Menurut data BPS 2008 lalu, penduduk Kabaena mencapai 21.394 ribu jiwa dan jumlah ini dipastikan akan bertambah. Kemudian saat ini di pulau Kabaena sudah terdapat enam kecamatan dan nantinya diperkirakan akan bertambah satu kecamatan yakni Talaga Raya. Kabaena diharapkan sudah menjadi sebuah daerah otonom untuk jumlah desa yang telah mencapai 28 plus 5 kelurahan. Terlebih-lebih lagi, pulau Kabaena merupakan salah satu lokasi yang memiliki potensi tambang yang membanggakan diantaranya nikel, marmer, minyak tanah, emas, timah putih yang dinilai sebagai aset PAD bagi daerah ini.

Rencana Tata Ruang Pulau Kabaena kedepan diharapkan mewujudkan perencanaan tata ruang pada wilayah pulau/kepulauan dengan kesatuan wilayah geografis beserta segenap unsur terkait padanya yang batas-batasnya ditentukan berdasarkan aspek administratif dan/atau aspek fungsionalnya secara jelas.
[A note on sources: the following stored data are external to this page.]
Definition f32_lt (a b : Z) : SF bool :=
  if isNaNF32UI a || isNaNF32UI b then softfloat_raiseFlags softfloat_flag_invalid ;; sf_ret false
  else
    let signA := signF32UI a in
    let signB := signF32UI b in
    sf_ret (if negb (eqb signA signB) then signA && negb (both_zero_f32 a b)
            else negb (a =? b) && xorb signA (a <? b)).

Definition f32_lt_quiet (a b : Z) : SF bool :=
  if isNaNF32UI a || isNaNF32UI b then nan_quiet_f32 a b ;; sf_ret false
  else
    let signA := signF32UI a in
    let signB := signF32UI b in
    sf_ret (if negb (eqb signA signB) then signA && negb (both_zero_f32 a b)
            else negb (a =? b) && xorb signA (a <? b)).

Definition f32_classify (a : Z) : Z :=
  let infOrNaN := expF32UI a =? 0xFF in
  let subnormalOrZero := expF32UI a =? 0 in
  let sign := signF32UI a in
  let fracZero := fracF32UI a =? 0 in
  let isNaN := isNaNF32UI a in
  let isSNaN := softfloat_isSigNaNF32UI a in
  let bit c n := Z.shiftl (b2z c) n in
  bit (sign && infOrNaN && fracZero) 0
  |w bit (sign && negb infOrNaN && negb subnormalOrZero) 1
  |w bit (sign && subnormalOrZero && negb fracZero) 2
  |w bit (sign && subnormalOrZero && fracZero) 3
  |w bit (negb sign && infOrNaN && fracZero) 7
  |w bit (negb sign && negb infOrNaN && negb subnormalOrZero) 6
  |w bit (negb sign && subnormalOrZero && negb fracZero) 5
  |w bit (negb sign && subnormalOrZero && fracZero) 4
  |w bit (isNaN && isSNaN) 8
  |w bit (isNaN && negb isSNaN) 9.
(* ===== verification/Sticky.v ===== *)
(** * Sticky: rounding from a significand with a sticky bit

    SoftFloat carries a significand with guard bits whose lowest bit is
    "jammed": it stands for all bits below.  [sticky k N D sig] says that
    [sig] and the exact value [N / D] compare the same way with every multiple
    of [2 ^ k]; that is all that rounding at more than [k] bits looks at.  The
    operations on significands preserve it, and [round_sticky] computes the
    reference rounding of the exact value from [sig] alone. *)
From Stdlib Require Import ZArith Lia Bool List.
From stdpp Require Import base list.
From S2P Require Import Prelude SoftFloat Ieee.
#[local] Open Scope Z_scope.

(** ** Fractions *)

Lemma compare_mul_r a b c : 0 < c -> (a * c ?= b * c) = (a ?= b).
Proof. intros. symmetry. now apply Zmult_compare_compat_r, Z.lt_gt. Qed.

Lemma compare_sub a b c : (a - b ?= c) = (a ?= c + b).
Proof. destruct (Z.compare_spec a (c + b)), (Z.compare_spec (a - b) c); lia || reflexivity. Qed.
Lemma compare_add a b c : (a ?= b + c) = (a - b ?= c).
Proof. destruct (Z.compare_spec a (b + c)), (Z.compare_spec (a - b) c); lia || reflexivity. Qed.

(** [scale n d k], up to a power of two that makes all exponents positive. *)
Lemma scale_spec n d k E : 0 < d -> 0 <= E -> 0 <= E + k ->
  let (N, D) := scale n d k in 0 < D /\ N * d * 2 ^ E = n * 2 ^ (E + k) * D.
Proof.
  intros Hd HE Hk. unfold scale. destruct (Z.leb_spec 0 k).
  - split; [lia|]. rewrite Z.pow_add_r by lia. lia.
  - split; [pose proof (pow2_pos (- k) ltac:(lia)); nia|].
    replace E with (E + k + - k) at 1 by lia. rewrite Z.pow_add_r by lia. lia.
Qed.

Lemma scale_pos n d k : 0 < n -> 0 < (scale n d k).1.
Proof. unfold scale. intros. destruct (Z.leb_spec 0 k); cbn [fst]; [pose proof (pow2_pos k); nia|lia]. Qed.
Lemma pack_rounded_ok mode s exp sig e : valid_mode mode -> 0 <= sig < 2 ^ (p + g) -> 0 <= exp ->
  (rounded mode s sig (2 ^ g)).1 + exp * 2 ^ (p - 1) <= einf F * 2 ^ (p - 1) ->
  (0 < exp -> 2 ^ (p - 1 + g) <= sig) ->
  implements (pack_rounded mode s exp sig) e
    (sign_bits F s + exp * 2 ^ (p - 1) + (rounded mode s sig (2 ^ g)).1,
     if (rounded mode s sig (2 ^ g)).2 then softfloat_flag_inexact else 0).
Proof.
  intros V Hs He Hm Hn. pose proof (incremented_rounded g mode s sig ltac:(lia) V ltac:(lia)) as R.
  pose proof (pow2_pos g ltac:(lia)) as Pg. pose proof (increment_range g mode s ltac:(lia)) as Hi.
  pose proof (rounded_bounds mode s sig (2 ^ g) Pg ltac:(lia)) as Bm.
  assert (W : sig + increment g mode s < 2 ^ 64).
  { assert (2 ^ (p + g) <= 2 ^ 63) by (apply Z.pow_le_mono_r; lia). assert (2 ^ g <= 2 ^ 62) by (apply Z.pow_le_mono_r; lia). lia. }
  assert (M0 : 0 <= sig / 2 ^ g) by (apply Z.div_pos; lia).
  assert (M1 : 0 < exp -> 0 < (rounded mode s sig (2 ^ g)).1).
  { intros P0. specialize (Hn P0). pose proof (pow2_pos (p - 1) ltac:(lia)). rewrite Z.pow_add_r in Hn by lia.
    assert (2 ^ (p - 1) <= sig / 2 ^ g) by (apply Z.div_le_lower_bound; lia). lia. }
  unfold pack_rounded. rewrite rounded_low, mask_low, xor_z2b by lia.
  assert (E : sig +w increment g mode s = sig + increment g mode s) by (apply uw_small; unfold fits; lia).
  rewrite E, Z.shiftr_div_pow2 by lia. rewrite rounded_inexact. unfold incremented in R.
  set (m := (rounded mode s sig (2 ^ g)).1) in *. set (q := (sig + increment g mode s) / 2 ^ g) in *.
  assert (Fq : fits 64 q).
  { split; [apply Z.div_pos; lia|]. apply Z.div_lt_upper_bound; [lia|]. nia. }
  assert (V1 : packed s exp m = sign_bits F s + exp * 2 ^ (p - 1) + m) by (apply packed_small; lia).
  assert (V2 : packed s (if m =? 0 then 0 else exp) m = sign_bits F s + exp * 2 ^ (p - 1) + m).
  { destruct (Z.eqb_spec m 0); [|exact V1]. assert (exp = 0) as -> by lia. exact V1. }
  rewrite <- (Z.lor_0_r (if negb (sig mod 2 ^ g =? 0) then softfloat_flag_inexact else 0)).
  apply implements_raise_if. intros e'. destruct (_ && _); [rewrite R, V1|rewrite land_not64, R, V2 by exact Fq]; apply implements_ret.
Qed.
(* ===== verification/SoftFields.v ===== *)
(** * SoftFields: the fields of a floating-point datum

    [decode] in terms of the sign, the exponent and the fraction, that the
    field macros of [internals.h] extract; NaNs as [specialize.h] tests them;
    normalised significands; and the rounding functions of SoftFloat as the
    reference rounding. *)
From Stdlib Require Import ZArith Lia Bool List.
From stdpp Require Import base list.
From S2P Require Import Prelude SoftFloat SoftF32 SoftF64 Ieee Sticky SoftFacts.
#[local] Open Scope Z_scope.
#[local] Open Scope word_scope.

Definition is_nan (x : datum) : bool := match x with Nan _ => true | _ => false end.
Definition is_snan (x : datum) : bool := match x with Nan q => q | _ => false end.

Lemma mask_field a k j : 0 <= k -> 0 <= j -> a &w (Z.ones k * 2 ^ j) = a / 2 ^ j mod 2 ^ k * 2 ^ j.
Proof.
  intros Hk Hj. rewrite <- !Z.shiftl_mul_pow2, <- Z.land_ones, <- Z.shiftr_div_pow2 by lia. bits i.
  rewrite Z.land_spec. destruct (Z.ltb_spec i j).
  - now rewrite !Z.shiftl_spec_low, andb_false_r by lia.
  - rewrite !Z.shiftl_spec, Z.land_spec, Z.shiftr_spec by lia. now replace (i - j + j) with i by lia.
Qed.

(** A bit above all others, and one that is set. *)
Lemma lor_top x n : 0 <= n -> fits n x -> Z.lor x (2 ^ n) = 2 ^ n + x.
Proof.
  intros Hn Hx. pose proof (lor_add_shift 1 n x Hn Hx) as L. rewrite Z.shiftl_mul_pow2, Z.mul_1_l in L by lia.
  rewrite Z.lor_comm. exact L.
Qed.
Lemma lor_top_id x n : 0 <= n -> 2 ^ n <= x < 2 * 2 ^ n -> Z.lor x (2 ^ n) = x.
Proof.
  intros Hn Hx. replace x with (Z.lor (x - 2 ^ n) (2 ^ n)) at 1 by (rewrite lor_top by (unfold fits; lia); lia).
  rewrite <- Z.lor_assoc, Z.lor_diag, lor_top by (unfold fits; lia). lia.
Qed.

Section Fields.
Variable F : format.
Notation p := (prec F).
Notation w := (width F).
Hypothesis Hp : 3 <= p.
Hypothesis Hw : p + 1 < w.

Definition expo (b : Z) : Z := b / 2 ^ (p - 1) mod 2 ^ (w - p).
Definition frac (b : Z) : Z := b mod 2 ^ (p - 1).
Definition sign (b : Z) : bool := Z.testbit b (w - 1).

(** [decode] of the fields. *)
Definition datum_of (s : bool) (ex fr : Z) : datum :=
  if ex =? einf F then if fr =? 0 then Infinity s else Nan (negb (Z.testbit fr (p - 2)))
  else if ex =? 0 then if fr =? 0 then Zero s else Finite s fr (qmin F)
  else Finite s (2 ^ (p - 1) + fr) (qmin F + ex - 1).

Lemma decode_fields b : decode F b = datum_of (sign b) (expo b) (frac b).
Proof. reflexivity. Qed.

Lemma expo_range b : 0 <= expo b <= einf F.
Proof. unfold expo, einf. pose proof (Z.mod_pos_bound (b / 2 ^ (p - 1)) (2 ^ (w - p)) (pow2_pos (w - p) ltac:(lia))). lia. Qed.
Lemma frac_range b : 0 <= frac b < 2 ^ (p - 1).
Proof. apply Z.mod_pos_bound, pow2_pos. lia. Qed.
Lemma einf_ge : 3 <= einf F.
Proof. unfold einf. assert (2 ^ 2 <= 2 ^ (w - p)) by (apply Z.pow_le_mono_r; lia). change (2 ^ 2) with 4 in *. lia. Qed.

Lemma fields_value b : fits w b -> b = sign_bits F (sign b) + expo b * 2 ^ (p - 1) + frac b.
Proof.
  intros H. unfold sign_bits, sign, expo, frac. pose proof (pow2_pos (p - 1) ltac:(lia)).
  rewrite Z.testbit_eqb by lia. pose proof (Z.div_mod b (2 ^ (p - 1)) ltac:(lia)) as D.
  pose proof (Z.div_mod (b / 2 ^ (p - 1)) (2 ^ (w - p)) ltac:(pose proof (pow2_pos (w - p) ltac:(lia)); lia)) as E.
  rewrite Z.div_div in E by (pose proof (pow2_pos (w - p)); lia). rewrite <- Z.pow_add_r in E by lia.
  replace (p - 1 + (w - p)) with (w - 1) in E by lia.
  assert (E2 : 2 ^ (w - 1) = 2 ^ (p - 1) * 2 ^ (w - p)) by (rewrite <- Z.pow_add_r by lia; f_equal; lia).
  pose proof (pow2_half w ltac:(lia)). unfold fits in H.
  assert (S : b / 2 ^ (w - 1) = 0 \/ b / 2 ^ (w - 1) = 1).
  { assert (0 <= b / 2 ^ (w - 1)) by (apply Z.div_pos; [lia|apply pow2_pos; lia]).
    assert (b / 2 ^ (w - 1) < 2) by (apply Z.div_lt_upper_bound; [apply pow2_pos|]; lia). lia. }
  set (m := (b / 2 ^ (p - 1)) mod 2 ^ (w - p)) in *. set (q := b / 2 ^ (p - 1)) in *.
  destruct S as [S|S]; rewrite S in *; rewrite E2; [change (0 mod 2 =? 1) with false|change (1 mod 2 =? 1) with true]; cbn [b2z]; nia.
Qed.

(** ** NaNs *)

Lemma quiet_bit b : Z.testbit (frac b) (p - 2) = Z.testbit b (p - 2).
Proof. unfold frac. apply Z.mod_pow2_bits_low. lia. Qed.

Lemma is_nan_fields b : is_nan (decode F b) = (expo b =? einf F) && negb (frac b =? 0).
Proof. rewrite decode_fields. unfold datum_of. now destruct (expo b =? einf F), (frac b =? 0), (expo b =? 0). Qed.

Lemma is_snan_fields b :
  is_snan (decode F b) = (expo b =? einf F) && negb (Z.testbit b (p - 2)) && negb (frac b =? 0).
Proof.
  rewrite decode_fields, <- quiet_bit. unfold datum_of.
  destruct (expo b =? einf F), (frac b =? 0), (expo b =? 0); rewrite ?andb_true_r, ?andb_false_r; reflexivity.
Qed.

(** The quiet bit and what is below it. *)
Lemma frac_split b : frac b = 2 ^ (p - 2) * b2z (Z.testbit b (p - 2)) + b mod 2 ^ (p - 2).
Proof.
  unfold frac. replace (p - 1) with (p - 2 + 1) by lia. rewrite Z.pow_add_r by lia. change (2 ^ 1) with 2.
  pose proof (pow2_pos (p - 2) ltac:(lia)). rewrite Z.rem_mul_r by lia. rewrite Z.testbit_eqb by lia.
  pose proof (Z.mod_pos_bound (b / 2 ^ (p - 2)) 2 ltac:(lia)).
  destruct (Z.eqb_spec (b / 2 ^ (p - 2) mod 2) 1) as [->|]; cbn [b2z]; [lia|]. replace (b / 2 ^ (p - 2) mod 2) with 0 by lia. lia.
Qed.
(** Cancellation: the exact difference [m * 2 ^ x], normalised as far as the
    exponent allows. *)
Lemma cancel32 s m x e : 0 < m < 2 ^ 23 -> 0 <= x <= 0xFD ->
  implements
    (let shiftDist := softfloat_countLeadingZeros32 (u32 m) - 8 in
     let expZ := x - shiftDist in
     let (shiftDist, expZ) := if expZ <? 0 then (x, 0) else (shiftDist, expZ) in
     ret_f32 (packToF32UI s expZ (Z.shiftl m shiftDist))) e
    (round binary32 (softfloat_roundingMode e) s (m * 2 ^ x) 1 (qmin binary32)).
Proof.
  intros Hm Hx. rewrite (uw_small 32 m) by (unfold fits; lia). rewrite clz32_log2 by lia. cbv zeta.
  destruct (normalise m 24 ltac:(lia) ltac:(lia)) as [Kr Kb]. replace (31 - Z.log2 m - 8) with (24 - 1 - Z.log2 m) by lia.
  set (k := 24 - 1 - Z.log2 m) in *. change (24 - 1) with 23 in Kb.
  assert (Exact : forall sh, 0 <= sh <= x -> sh <= k -> (sh = x \/ sh = k) ->
    implements (ret_f32 (packToF32UI s (x - sh) (Z.shiftl m sh))) e
      (round binary32 (softfloat_roundingMode e) s (m * 2 ^ x) 1 (qmin binary32))).
  { intros sh Hs Hk Hc. pose proof (pow2_pos sh ltac:(lia)).
    assert (B : 0 < m * 2 ^ sh < 2 ^ 24 /\ (sh = k -> 2 ^ 23 <= m * 2 ^ sh)).
    { assert (m * 2 ^ sh <= m * 2 ^ k) by (apply Z.mul_le_mono_nonneg_l, Z.pow_le_mono_r; lia). split; [nia|]. intros ->. lia. }
    replace (m * 2 ^ x) with (m * 2 ^ sh * 2 ^ (x - sh)) by (rewrite <- Z.mul_assoc, <- Z.pow_add_r by lia; do 2 f_equal; lia).
    rewrite <- (round_shl binary32 _ _ (m * 2 ^ sh) 1 (x - sh + 1 - 150)) by (change (qmin binary32) with (-149); cbn; lia).
    rewrite round32_exact by lia. rewrite Z.shiftl_mul_pow2, ret_f32_packed, packed32_small by lia.
    replace (x - sh + 1 - 1) with (x - sh) by lia. apply implements_ret. }
  destruct (Z.ltb_spec (x - k) 0).
  - pose proof (Exact x ltac:(lia) ltac:(lia) ltac:(lia)) as Ex. now rewrite Z.sub_diag in Ex.
  - apply Exact; lia.
Qed.

(** [normRoundPack] of an aligned difference. *)
Lemma aligned_difference32 s x y e : valid_mode (softfloat_roundingMode e) -> expo binary32 y < expo binary32 x -> expo binary32 x < 0xFF ->
  implements (softfloat_normRoundPackToF32 s (expo binary32 x - 1)
                (sig32 x * 2 ^ 7 - jam (sig32 y * 2 ^ 7) (expo binary32 x - expo binary32 y))) e
    (round binary32 (softfloat_roundingMode e) s (val32 x - val32 y) 1 (qmin binary32)) /\ val32 y < val32 x.
Proof.
  intros V L Lx. pose proof (sub_sticky binary32 ltac:(cbn; lia) ltac:(cbn; lia) 7 x y ltac:(lia) L) as (B & St & PN & VL & E).
  cbn [prec binary32] in B, St, PN, E. change (24 + 7) with 31 in *. split; [|exact VL].
  set (d := expo binary32 x - expo binary32 y) in *. set (sig := sig32 x * 2 ^ 7 - jam (sig32 y * 2 ^ 7) d) in *.
  destruct (normalise sig 31 B ltac:(lia)) as [Kr Kb]. set (k := 31 - 1 - Z.log2 sig) in *.
  set (N := (sig32 x * 2 ^ 7 * 2 ^ d - sig32 y * 2 ^ 7) * 2 ^ k) in *. pose proof (expo32_range y).
  rewrite (align_round binary32 7 _ s _ N d (expo binary32 x - 1 - k) (expo binary32 x - 1 - k + qmin binary32 - 7) (k + 1)); try lia.
  - rewrite (round_from_sticky binary32 ltac:(cbn; lia) 7 _ s N (2 ^ d) _ (sig * 2 ^ k)); try assumption; try (cbn; lia).
    apply normRoundPackToF32_ok; try assumption; lia.
  - now replace (expo binary32 x - 1 - k + (k + 1)) with (expo binary32 x) by lia.
Qed.

(** Values with the same exponent differ by the fractions. *)
Lemma difference32 a b : expo binary32 a = expo binary32 b ->
  val32 a - val32 b = (frac binary32 a - frac binary32 b) * 2 ^ (if z2b (expo binary32 a) then expo binary32 a - 1 else expo binary32 a).
Proof.
  intros E. unfold value, z2b. rewrite <- E. destruct (Z.eqb_spec (expo binary32 a) 0) as [->|]; cbn [negb]; lia.
Qed.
Pola ruang ini diharapkan memiliki batasan-batasan yang jelas mengenai :


Hutan Produksi           = Kawasan hutan yang mempunyai fungsi pokok memproduksi hasil hutan.
Hutan Lindung            = Kawasan hutan dengan ciri khas tertentu, yang mempunyai fungsi pokok sebagai perlindungan sistem penyangga kehidupan untuk mengatur tata air, mencegah banjir, mengendalikan erosi, mencegah intrusi air laut, dan memelihara kesuburan tanah.
Taman Nasional Laut    =  Habitat biota perairan yang memiliki satu atau beberapa ekosistem yang kondisi alam secara fisik tidak mengalami perubahan, serta mempunyai arti untuk kepentingan ilmu pengetahuan.
Taman Wisata Alam   = Kawasan pelestarian alam yang terutama dimanfaatkan untuk pariwisata dan rekreasi alam.
Kawasan Andalan        = Bagian dari kawasan budidaya yang diarahkan untuk mendorong pertumbuhan ekonomi bagi kawasan tersebut dan kawasan di sekitarnya.
Pusat Kegiatan Wilayah (PKW) = Kota sebagai pusat ekonomi perkotaan (jasa dan industri) regional dan simpul transportasi yang melayani provinsi dan atau beberapa kabupaten
Pusat Kegiatan Lokal (PK) = Pusat permukiman sebagai pusat jasa, pusat pengolahan dan simpul transportasi yang mempunyai pelayanan satu kabupaten atau beberapa kecamatan.
Kawasan Perdesaan     = Wilayah yang mempunyai kegiatan utama pertanian, termasuk pengelolaan sumberdaya alam dengan susunan fungsi kawasan sebagai tempat permukiman perdesaan, pelayanan jasa pemerintahan, pelayanan sosial, dan kegiatan ekonomi.
Wilayah sungai            = Kesatuan wilayah pengelolaan sumber daya air dalam satu atau lebih daerah aliran sungai dan/atau pulau-pulau kecil yang luasnya kurang dari atau sama dengan 2.000 km2.
Daerah Aliran Sungai = Suatu wilayah daratan yang merupakan satu kesatuan dengan sungai dan anak-anak sungainya, yang berfungsi menampung, menyimpan, dan mengalirkan air yang berasal dari curah hujan ke danau atau ke laut secara alami, yang batas di darat merupakan pemisah topografis dan batas di laut sampai dengan daerah perairan yang masih terpengaruh aktivitas daratan.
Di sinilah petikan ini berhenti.